Work instruction — Set out exactly, line by line, the stretch of data below that begins at the line containing "(** X24. Sending" and ends at the line containing "task, [updatedAt] apart, and", with both ends kept.

******************************

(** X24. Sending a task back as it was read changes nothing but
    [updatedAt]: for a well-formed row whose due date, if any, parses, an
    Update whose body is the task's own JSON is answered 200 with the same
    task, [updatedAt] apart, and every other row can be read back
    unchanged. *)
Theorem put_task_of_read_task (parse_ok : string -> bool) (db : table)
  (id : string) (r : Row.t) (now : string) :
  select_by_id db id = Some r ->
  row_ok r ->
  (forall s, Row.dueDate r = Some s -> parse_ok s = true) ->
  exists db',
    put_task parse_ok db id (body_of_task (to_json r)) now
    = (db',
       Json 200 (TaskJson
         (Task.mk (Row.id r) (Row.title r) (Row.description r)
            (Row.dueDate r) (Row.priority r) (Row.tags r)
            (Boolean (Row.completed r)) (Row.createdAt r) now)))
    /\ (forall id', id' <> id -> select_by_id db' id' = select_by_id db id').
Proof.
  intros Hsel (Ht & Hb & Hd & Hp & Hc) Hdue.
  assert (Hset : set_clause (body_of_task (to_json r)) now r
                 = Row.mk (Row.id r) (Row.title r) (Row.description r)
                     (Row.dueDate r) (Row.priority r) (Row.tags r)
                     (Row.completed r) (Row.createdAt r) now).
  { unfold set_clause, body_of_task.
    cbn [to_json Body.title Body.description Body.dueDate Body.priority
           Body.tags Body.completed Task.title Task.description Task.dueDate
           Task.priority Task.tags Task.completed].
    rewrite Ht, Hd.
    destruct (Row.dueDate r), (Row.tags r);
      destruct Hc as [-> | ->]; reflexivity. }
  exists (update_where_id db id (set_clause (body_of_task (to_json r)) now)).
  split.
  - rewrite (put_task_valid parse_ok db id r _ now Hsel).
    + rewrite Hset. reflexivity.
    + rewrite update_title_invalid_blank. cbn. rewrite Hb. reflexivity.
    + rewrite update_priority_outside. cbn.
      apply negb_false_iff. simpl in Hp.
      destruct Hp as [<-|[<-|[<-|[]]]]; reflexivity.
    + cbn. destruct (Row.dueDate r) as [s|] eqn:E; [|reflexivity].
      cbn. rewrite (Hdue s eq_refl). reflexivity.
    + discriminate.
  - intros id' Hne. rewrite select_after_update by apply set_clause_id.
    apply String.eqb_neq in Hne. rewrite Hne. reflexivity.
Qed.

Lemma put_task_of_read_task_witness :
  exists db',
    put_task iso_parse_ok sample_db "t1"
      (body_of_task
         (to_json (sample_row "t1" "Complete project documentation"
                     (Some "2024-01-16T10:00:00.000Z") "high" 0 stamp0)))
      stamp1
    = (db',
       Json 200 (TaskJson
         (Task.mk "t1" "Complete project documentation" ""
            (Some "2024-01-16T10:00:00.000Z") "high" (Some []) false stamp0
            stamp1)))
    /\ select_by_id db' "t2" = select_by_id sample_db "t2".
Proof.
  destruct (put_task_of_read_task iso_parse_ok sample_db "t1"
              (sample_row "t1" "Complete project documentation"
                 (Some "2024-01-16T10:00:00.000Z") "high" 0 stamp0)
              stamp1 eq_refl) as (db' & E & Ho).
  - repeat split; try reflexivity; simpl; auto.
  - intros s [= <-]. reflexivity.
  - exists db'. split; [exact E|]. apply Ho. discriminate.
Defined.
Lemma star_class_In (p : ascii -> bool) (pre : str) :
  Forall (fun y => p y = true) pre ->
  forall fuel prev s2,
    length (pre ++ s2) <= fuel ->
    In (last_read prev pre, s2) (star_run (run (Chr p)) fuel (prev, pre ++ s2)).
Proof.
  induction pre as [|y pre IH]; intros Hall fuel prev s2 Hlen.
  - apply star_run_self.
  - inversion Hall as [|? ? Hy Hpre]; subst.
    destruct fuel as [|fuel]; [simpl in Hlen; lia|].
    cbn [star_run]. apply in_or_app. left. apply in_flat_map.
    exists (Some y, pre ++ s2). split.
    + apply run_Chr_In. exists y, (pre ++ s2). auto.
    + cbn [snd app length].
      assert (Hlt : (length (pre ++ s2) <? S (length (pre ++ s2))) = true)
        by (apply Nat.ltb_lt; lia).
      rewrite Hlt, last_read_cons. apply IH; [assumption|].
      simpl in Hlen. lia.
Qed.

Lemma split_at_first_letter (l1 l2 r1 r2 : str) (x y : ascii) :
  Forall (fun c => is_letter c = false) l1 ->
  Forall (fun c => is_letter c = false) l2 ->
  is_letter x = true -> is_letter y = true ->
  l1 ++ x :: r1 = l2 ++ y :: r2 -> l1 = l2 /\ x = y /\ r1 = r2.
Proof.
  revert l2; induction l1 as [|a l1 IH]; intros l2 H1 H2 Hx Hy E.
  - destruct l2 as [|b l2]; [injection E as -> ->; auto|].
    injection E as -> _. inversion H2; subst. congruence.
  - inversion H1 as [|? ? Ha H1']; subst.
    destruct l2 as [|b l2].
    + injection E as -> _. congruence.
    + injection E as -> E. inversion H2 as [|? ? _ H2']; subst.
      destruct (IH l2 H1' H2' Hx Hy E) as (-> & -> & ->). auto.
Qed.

******************************

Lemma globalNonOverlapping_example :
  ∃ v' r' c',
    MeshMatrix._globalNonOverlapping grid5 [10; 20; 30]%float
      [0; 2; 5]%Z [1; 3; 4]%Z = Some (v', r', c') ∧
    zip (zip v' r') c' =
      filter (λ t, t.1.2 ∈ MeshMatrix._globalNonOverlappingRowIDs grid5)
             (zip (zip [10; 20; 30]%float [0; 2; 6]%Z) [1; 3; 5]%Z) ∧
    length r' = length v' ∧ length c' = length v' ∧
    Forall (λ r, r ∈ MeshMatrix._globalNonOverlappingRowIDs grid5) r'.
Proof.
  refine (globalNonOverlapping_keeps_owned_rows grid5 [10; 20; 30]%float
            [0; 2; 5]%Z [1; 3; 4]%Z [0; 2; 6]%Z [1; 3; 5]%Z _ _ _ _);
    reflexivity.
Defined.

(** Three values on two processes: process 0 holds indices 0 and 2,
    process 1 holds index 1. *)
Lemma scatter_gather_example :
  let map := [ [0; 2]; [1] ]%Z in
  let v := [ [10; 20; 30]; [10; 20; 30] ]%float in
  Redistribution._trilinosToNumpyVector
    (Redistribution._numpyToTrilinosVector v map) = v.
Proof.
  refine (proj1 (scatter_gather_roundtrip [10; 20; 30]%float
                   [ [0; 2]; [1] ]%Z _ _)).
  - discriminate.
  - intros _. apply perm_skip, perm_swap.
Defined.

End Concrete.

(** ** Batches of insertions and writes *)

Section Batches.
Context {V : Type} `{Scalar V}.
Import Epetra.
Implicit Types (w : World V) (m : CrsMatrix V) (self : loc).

******************************

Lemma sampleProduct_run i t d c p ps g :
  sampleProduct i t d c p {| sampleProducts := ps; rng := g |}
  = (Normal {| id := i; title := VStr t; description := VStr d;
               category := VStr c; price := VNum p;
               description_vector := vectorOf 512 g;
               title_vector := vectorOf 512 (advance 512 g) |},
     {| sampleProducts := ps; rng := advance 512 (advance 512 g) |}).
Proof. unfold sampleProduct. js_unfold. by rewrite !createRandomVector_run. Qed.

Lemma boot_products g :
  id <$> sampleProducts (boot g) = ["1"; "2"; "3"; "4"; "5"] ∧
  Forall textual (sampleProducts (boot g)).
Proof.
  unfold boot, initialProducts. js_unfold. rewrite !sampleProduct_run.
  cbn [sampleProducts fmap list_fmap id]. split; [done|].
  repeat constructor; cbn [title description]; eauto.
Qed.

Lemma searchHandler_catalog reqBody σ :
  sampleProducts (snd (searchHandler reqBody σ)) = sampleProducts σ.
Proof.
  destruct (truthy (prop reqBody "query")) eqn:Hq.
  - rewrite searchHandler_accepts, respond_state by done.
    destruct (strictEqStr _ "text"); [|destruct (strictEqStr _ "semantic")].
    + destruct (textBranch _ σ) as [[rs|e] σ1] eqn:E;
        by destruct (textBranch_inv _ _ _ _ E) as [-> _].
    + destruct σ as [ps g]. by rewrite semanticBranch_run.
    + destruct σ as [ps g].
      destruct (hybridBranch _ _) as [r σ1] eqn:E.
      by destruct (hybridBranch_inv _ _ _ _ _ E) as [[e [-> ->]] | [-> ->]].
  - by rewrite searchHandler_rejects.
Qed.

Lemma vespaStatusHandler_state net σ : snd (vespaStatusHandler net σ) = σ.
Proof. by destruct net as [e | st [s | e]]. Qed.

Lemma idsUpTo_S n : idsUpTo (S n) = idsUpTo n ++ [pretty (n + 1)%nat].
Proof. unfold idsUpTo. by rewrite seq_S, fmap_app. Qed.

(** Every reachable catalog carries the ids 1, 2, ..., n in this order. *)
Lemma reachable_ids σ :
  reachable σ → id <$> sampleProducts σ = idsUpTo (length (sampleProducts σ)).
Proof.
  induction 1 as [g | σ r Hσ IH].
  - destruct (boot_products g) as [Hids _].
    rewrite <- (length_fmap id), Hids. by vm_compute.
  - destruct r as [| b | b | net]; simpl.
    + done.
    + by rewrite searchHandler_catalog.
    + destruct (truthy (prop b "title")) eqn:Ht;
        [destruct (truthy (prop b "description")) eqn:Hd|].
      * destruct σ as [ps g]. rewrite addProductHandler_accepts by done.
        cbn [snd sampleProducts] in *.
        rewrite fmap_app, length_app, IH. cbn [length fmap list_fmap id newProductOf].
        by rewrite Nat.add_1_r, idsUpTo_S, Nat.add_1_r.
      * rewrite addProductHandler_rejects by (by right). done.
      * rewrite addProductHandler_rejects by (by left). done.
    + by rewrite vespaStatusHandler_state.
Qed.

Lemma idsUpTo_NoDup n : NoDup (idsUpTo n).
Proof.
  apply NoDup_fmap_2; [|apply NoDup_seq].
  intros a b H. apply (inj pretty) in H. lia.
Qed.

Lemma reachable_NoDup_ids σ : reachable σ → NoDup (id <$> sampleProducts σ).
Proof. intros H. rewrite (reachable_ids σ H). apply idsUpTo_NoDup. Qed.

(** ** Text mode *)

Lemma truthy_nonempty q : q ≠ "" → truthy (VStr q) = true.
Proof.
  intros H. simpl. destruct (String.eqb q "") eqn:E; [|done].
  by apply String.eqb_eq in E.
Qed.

******************************

Result of the exercise —
(** X24. Sending a task back as it was read changes nothing but
    [updatedAt]: for a well-formed row whose due date, if any, parses, an
    Update whose body is the task's own JSON is answered 200 with the same
    task, [updatedAt] apart, and every other row can be read back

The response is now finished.